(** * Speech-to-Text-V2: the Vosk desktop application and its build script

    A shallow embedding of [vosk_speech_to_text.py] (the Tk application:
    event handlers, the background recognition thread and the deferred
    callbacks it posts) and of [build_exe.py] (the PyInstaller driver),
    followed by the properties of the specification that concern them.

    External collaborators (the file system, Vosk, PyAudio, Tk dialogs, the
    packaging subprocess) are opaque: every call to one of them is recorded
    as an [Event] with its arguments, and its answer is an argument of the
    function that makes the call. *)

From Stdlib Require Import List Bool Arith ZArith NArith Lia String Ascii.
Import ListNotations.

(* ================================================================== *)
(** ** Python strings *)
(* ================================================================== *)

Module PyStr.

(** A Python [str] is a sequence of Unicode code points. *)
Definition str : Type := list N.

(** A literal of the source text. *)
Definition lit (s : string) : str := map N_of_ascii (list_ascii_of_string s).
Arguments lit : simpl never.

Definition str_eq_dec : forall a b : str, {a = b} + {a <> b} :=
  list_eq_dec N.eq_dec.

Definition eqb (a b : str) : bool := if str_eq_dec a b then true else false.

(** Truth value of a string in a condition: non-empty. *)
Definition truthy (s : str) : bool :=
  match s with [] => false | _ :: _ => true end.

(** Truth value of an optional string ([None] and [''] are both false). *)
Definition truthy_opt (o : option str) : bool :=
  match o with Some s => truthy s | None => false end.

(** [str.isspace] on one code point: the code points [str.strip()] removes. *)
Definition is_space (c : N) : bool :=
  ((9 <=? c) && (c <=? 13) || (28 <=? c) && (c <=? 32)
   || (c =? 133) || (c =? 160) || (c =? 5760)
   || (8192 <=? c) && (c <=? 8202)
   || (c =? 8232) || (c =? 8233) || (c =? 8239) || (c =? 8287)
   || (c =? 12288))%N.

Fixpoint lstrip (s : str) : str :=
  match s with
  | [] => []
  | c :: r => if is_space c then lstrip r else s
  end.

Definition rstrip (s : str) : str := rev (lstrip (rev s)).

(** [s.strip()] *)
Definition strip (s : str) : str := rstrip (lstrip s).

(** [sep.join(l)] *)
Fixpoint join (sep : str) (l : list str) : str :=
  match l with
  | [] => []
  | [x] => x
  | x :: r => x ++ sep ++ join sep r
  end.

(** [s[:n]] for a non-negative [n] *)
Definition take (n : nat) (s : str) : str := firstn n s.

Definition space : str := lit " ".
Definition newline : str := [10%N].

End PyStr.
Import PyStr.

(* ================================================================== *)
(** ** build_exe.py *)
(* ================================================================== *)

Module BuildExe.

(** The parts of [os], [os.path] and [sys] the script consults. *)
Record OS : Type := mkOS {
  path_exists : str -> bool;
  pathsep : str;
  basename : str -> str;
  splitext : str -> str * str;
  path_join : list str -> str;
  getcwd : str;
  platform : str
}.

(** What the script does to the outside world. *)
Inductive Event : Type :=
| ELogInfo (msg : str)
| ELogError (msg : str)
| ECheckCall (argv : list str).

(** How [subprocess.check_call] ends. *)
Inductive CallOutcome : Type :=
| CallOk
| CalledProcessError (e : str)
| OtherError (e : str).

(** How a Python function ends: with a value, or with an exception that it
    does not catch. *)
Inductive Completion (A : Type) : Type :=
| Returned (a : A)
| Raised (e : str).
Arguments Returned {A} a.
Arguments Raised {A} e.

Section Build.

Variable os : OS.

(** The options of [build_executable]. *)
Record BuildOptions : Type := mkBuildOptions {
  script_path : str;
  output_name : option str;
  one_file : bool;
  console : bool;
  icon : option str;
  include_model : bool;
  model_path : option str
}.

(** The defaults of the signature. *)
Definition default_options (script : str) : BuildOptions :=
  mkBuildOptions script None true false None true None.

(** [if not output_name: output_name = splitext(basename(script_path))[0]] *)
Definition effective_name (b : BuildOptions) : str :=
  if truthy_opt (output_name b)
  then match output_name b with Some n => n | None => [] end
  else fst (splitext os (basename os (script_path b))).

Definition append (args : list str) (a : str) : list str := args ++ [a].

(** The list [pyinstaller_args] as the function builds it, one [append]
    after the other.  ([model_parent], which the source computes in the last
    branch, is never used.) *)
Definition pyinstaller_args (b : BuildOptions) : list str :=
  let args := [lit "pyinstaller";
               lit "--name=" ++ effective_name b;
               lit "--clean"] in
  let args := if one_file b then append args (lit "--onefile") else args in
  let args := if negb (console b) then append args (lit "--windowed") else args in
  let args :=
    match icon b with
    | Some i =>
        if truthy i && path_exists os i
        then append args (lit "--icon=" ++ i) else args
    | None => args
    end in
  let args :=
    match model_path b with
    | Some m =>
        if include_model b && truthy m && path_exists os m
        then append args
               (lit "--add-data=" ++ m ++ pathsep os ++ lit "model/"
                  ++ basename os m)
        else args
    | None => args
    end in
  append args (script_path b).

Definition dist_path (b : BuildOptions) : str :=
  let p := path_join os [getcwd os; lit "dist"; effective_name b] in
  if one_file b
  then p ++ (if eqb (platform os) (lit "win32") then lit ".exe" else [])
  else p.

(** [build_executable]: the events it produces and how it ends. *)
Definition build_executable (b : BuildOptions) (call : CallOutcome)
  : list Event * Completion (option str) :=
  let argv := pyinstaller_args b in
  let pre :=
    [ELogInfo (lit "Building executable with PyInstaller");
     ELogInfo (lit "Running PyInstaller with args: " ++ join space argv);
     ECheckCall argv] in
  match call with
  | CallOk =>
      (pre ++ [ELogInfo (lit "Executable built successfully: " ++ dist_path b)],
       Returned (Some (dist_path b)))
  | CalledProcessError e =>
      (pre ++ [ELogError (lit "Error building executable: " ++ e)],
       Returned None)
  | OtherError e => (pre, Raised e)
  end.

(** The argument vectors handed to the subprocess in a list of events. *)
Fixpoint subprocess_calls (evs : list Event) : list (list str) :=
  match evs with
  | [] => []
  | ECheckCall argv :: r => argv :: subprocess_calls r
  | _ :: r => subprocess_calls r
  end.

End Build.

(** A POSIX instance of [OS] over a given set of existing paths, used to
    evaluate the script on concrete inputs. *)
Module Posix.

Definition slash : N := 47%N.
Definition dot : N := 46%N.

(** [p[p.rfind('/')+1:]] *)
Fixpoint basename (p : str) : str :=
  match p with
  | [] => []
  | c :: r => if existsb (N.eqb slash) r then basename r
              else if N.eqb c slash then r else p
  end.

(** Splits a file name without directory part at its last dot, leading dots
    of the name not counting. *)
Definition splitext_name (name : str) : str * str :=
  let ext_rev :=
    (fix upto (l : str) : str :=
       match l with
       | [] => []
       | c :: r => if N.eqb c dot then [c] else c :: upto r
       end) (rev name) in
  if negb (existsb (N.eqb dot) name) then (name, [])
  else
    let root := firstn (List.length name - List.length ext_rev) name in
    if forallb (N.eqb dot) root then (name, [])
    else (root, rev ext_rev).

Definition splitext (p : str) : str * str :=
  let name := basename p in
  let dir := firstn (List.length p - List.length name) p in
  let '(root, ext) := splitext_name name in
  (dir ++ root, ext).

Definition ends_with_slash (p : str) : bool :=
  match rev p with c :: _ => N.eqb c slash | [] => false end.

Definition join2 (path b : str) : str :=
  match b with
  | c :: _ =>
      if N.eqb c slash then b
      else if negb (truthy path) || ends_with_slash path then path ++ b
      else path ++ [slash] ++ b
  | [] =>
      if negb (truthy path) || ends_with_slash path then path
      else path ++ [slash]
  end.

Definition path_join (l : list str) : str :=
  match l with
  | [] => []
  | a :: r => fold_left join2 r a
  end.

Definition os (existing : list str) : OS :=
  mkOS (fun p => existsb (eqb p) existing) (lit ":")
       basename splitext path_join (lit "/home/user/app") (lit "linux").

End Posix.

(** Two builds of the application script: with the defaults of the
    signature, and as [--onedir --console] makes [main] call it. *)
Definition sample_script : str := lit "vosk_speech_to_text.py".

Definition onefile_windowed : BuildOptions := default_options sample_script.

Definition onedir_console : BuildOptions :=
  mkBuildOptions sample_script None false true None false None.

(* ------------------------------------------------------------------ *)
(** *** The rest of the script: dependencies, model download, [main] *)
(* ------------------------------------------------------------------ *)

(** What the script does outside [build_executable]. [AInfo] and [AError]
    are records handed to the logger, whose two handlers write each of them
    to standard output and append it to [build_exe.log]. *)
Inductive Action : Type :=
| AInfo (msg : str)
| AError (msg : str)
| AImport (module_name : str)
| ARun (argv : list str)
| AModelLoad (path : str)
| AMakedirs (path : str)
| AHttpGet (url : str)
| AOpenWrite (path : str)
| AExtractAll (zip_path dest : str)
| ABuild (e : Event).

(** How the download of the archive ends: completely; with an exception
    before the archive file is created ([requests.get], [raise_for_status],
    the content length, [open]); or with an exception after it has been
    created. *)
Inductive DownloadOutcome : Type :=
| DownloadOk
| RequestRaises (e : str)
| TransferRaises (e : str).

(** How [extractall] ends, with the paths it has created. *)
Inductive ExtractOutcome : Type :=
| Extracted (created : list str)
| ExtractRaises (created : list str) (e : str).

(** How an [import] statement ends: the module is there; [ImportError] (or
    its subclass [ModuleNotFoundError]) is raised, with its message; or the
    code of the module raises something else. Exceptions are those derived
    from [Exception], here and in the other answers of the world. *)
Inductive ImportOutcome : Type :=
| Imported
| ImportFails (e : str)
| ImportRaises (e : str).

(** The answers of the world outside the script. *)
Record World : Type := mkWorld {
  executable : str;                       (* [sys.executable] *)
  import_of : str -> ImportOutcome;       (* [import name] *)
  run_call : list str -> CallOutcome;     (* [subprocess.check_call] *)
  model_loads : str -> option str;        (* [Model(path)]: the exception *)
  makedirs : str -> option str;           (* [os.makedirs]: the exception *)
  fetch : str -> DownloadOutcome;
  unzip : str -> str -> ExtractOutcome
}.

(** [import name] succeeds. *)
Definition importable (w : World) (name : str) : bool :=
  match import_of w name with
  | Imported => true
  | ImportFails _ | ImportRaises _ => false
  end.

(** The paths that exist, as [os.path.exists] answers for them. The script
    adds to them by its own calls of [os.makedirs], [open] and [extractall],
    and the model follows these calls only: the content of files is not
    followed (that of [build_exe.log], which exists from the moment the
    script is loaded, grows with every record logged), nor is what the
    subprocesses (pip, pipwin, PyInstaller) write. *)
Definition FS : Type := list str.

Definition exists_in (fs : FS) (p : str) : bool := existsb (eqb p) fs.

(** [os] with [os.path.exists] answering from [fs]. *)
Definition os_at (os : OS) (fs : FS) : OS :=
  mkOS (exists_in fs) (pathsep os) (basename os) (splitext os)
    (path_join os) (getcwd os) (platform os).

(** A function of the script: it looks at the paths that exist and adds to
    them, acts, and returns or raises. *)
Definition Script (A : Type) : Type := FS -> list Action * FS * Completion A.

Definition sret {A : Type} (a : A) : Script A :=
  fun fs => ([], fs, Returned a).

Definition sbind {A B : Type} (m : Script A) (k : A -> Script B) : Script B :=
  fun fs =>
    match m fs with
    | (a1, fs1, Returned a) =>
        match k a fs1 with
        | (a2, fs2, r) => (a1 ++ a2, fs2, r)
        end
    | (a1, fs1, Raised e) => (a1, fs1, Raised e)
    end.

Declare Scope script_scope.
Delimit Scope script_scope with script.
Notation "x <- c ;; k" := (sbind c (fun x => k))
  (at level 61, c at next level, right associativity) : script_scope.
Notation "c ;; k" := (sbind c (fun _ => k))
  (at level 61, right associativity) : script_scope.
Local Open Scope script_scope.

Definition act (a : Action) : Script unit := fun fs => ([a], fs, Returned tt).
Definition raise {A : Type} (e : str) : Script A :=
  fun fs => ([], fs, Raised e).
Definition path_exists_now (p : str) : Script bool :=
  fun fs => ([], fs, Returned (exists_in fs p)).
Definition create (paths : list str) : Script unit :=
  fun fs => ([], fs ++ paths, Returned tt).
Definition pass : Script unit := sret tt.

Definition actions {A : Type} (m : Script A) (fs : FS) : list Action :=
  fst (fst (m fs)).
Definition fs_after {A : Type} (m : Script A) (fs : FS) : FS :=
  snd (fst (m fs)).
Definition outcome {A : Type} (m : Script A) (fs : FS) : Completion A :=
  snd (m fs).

==

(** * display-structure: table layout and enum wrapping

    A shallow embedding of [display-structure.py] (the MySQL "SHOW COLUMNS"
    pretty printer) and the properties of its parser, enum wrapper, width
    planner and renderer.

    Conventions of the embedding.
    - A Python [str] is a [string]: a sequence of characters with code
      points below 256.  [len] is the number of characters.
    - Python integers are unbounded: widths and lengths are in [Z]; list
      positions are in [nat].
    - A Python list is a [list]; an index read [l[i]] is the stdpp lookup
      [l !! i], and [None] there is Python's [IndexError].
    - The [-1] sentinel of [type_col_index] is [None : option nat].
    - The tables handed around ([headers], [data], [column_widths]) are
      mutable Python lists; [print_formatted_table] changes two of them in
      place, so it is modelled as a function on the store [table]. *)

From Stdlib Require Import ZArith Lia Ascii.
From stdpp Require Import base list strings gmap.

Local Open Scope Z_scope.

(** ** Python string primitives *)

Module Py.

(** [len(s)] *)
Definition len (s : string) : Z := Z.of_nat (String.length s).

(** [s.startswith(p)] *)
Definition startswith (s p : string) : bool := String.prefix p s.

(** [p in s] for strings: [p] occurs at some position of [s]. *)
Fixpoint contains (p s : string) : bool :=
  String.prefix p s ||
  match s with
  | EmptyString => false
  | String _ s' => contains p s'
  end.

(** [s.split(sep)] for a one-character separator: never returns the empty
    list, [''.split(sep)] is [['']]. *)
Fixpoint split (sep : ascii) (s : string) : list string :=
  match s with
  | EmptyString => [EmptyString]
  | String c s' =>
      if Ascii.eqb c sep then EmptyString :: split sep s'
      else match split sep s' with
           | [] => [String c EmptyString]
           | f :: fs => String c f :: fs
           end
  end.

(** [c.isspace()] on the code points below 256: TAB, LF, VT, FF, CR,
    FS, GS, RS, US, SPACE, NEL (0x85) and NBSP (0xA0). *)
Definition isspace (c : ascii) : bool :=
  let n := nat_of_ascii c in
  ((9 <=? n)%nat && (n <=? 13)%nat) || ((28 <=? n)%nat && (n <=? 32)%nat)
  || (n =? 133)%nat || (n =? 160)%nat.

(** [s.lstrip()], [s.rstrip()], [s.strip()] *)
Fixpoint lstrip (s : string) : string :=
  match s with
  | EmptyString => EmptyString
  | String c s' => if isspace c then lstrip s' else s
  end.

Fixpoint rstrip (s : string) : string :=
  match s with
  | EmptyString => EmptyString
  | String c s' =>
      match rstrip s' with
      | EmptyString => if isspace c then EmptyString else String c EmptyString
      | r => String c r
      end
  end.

* * *

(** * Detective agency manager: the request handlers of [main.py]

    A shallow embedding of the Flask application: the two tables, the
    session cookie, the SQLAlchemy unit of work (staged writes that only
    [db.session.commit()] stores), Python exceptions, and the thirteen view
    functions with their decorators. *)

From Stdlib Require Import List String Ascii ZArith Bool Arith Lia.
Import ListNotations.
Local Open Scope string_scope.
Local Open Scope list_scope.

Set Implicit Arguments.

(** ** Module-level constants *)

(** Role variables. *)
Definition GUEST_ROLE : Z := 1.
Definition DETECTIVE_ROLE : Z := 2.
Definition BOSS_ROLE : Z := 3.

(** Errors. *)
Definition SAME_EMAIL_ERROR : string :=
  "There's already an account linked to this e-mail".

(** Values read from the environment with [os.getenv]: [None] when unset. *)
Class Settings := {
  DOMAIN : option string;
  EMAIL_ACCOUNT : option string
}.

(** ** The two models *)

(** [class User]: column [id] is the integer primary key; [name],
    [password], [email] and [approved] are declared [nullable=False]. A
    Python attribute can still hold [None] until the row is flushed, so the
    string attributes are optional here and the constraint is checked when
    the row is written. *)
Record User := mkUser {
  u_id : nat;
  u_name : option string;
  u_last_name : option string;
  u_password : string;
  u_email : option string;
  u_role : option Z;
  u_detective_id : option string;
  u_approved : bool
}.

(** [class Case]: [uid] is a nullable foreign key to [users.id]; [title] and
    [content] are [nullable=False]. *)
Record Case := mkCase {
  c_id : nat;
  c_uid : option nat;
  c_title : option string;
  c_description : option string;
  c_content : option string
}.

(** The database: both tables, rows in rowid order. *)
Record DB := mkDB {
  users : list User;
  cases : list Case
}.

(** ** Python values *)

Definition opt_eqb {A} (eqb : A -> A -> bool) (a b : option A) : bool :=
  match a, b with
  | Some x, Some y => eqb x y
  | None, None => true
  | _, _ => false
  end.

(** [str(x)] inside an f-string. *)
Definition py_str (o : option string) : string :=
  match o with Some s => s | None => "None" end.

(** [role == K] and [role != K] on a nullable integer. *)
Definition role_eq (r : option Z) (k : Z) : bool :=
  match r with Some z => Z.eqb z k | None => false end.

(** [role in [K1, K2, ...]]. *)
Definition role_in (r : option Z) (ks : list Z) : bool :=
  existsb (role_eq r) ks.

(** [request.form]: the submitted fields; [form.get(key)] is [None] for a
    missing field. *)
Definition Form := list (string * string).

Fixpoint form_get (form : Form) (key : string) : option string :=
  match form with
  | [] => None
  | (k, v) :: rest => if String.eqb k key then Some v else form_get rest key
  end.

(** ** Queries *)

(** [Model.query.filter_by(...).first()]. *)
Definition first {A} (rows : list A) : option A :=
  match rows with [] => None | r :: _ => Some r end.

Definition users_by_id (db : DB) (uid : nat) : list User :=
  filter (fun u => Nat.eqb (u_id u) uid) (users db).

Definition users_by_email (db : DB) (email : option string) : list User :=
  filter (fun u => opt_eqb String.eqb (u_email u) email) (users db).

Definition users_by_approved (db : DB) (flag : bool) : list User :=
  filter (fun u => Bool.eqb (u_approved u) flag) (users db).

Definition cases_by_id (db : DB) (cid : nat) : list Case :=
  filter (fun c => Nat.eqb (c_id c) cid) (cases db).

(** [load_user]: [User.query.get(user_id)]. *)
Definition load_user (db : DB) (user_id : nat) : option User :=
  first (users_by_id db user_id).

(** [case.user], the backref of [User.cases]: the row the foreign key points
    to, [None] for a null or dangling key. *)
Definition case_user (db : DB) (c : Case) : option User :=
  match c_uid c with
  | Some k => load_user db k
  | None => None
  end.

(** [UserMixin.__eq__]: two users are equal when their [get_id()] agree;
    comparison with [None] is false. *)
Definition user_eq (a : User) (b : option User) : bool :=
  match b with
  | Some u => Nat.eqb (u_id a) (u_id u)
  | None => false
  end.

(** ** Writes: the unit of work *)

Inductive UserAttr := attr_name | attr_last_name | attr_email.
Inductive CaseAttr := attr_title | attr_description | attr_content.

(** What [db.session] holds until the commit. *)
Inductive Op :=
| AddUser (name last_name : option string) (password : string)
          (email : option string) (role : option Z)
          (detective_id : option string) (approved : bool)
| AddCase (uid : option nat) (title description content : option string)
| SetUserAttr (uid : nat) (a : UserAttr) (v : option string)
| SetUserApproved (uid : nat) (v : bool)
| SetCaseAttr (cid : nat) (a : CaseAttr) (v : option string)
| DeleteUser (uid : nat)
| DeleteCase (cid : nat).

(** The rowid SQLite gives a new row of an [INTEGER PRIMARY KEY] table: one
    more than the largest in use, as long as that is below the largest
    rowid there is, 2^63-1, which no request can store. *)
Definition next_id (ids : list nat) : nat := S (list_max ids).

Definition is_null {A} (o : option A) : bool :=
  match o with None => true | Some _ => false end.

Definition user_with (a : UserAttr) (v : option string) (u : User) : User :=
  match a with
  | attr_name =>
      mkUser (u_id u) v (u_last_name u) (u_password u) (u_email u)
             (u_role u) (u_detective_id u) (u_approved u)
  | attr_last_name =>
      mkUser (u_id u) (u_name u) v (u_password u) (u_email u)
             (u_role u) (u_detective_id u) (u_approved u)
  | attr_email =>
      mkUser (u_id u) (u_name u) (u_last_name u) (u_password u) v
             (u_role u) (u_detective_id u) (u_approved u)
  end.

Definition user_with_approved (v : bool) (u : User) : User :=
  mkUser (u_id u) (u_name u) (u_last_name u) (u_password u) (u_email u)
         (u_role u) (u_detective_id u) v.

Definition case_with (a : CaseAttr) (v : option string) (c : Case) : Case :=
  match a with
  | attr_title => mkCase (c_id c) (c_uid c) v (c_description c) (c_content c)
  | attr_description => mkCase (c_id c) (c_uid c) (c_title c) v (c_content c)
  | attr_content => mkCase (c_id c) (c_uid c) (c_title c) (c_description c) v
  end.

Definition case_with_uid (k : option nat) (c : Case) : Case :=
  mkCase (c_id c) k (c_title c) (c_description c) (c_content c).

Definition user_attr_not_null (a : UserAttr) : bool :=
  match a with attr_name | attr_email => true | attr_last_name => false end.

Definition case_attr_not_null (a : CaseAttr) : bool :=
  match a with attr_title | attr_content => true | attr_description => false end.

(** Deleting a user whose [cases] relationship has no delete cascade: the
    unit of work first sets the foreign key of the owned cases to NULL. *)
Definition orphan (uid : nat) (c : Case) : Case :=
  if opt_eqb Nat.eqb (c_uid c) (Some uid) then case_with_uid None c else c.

- ASSIGNMENT
Find the line with "(pre ++ [ELogInfo" in the material above. Reproduce it and each line after it up to and including the line with "end) (rev name) in".

- SOLUTION BELOW
      (pre ++ [ELogInfo (lit "Executable built successfully: " ++ dist_path b)],
       Returned (Some (dist_path b)))
  | CalledProcessError e =>
      (pre ++ [ELogError (lit "Error building executable: " ++ e)],
       Returned None)
  | OtherError e => (pre, Raised e)
  end.

(** The argument vectors handed to the subprocess in a list of events. *)
Fixpoint subprocess_calls (evs : list Event) : list (list str) :=
  match evs with
  | [] => []
  | ECheckCall argv :: r => argv :: subprocess_calls r
  | _ :: r => subprocess_calls r
  end.

End Build.

(** A POSIX instance of [OS] over a given set of existing paths, used to
    evaluate the script on concrete inputs. *)
Module Posix.

Definition slash : N := 47%N.
Definition dot : N := 46%N.

(** [p[p.rfind('/')+1:]] *)
Fixpoint basename (p : str) : str :=
  match p with
  | [] => []
  | c :: r => if existsb (N.eqb slash) r then basename r
              else if N.eqb c slash then r else p
  end.

(** Splits a file name without directory part at its last dot, leading dots
    of the name not counting. *)
Definition splitext_name (name : str) : str * str :=
  let ext_rev :=
    (fix upto (l : str) : str :=
       match l with
       | [] => []
       | c :: r => if N.eqb c dot then [c] else c :: upto r
       end) (rev name) in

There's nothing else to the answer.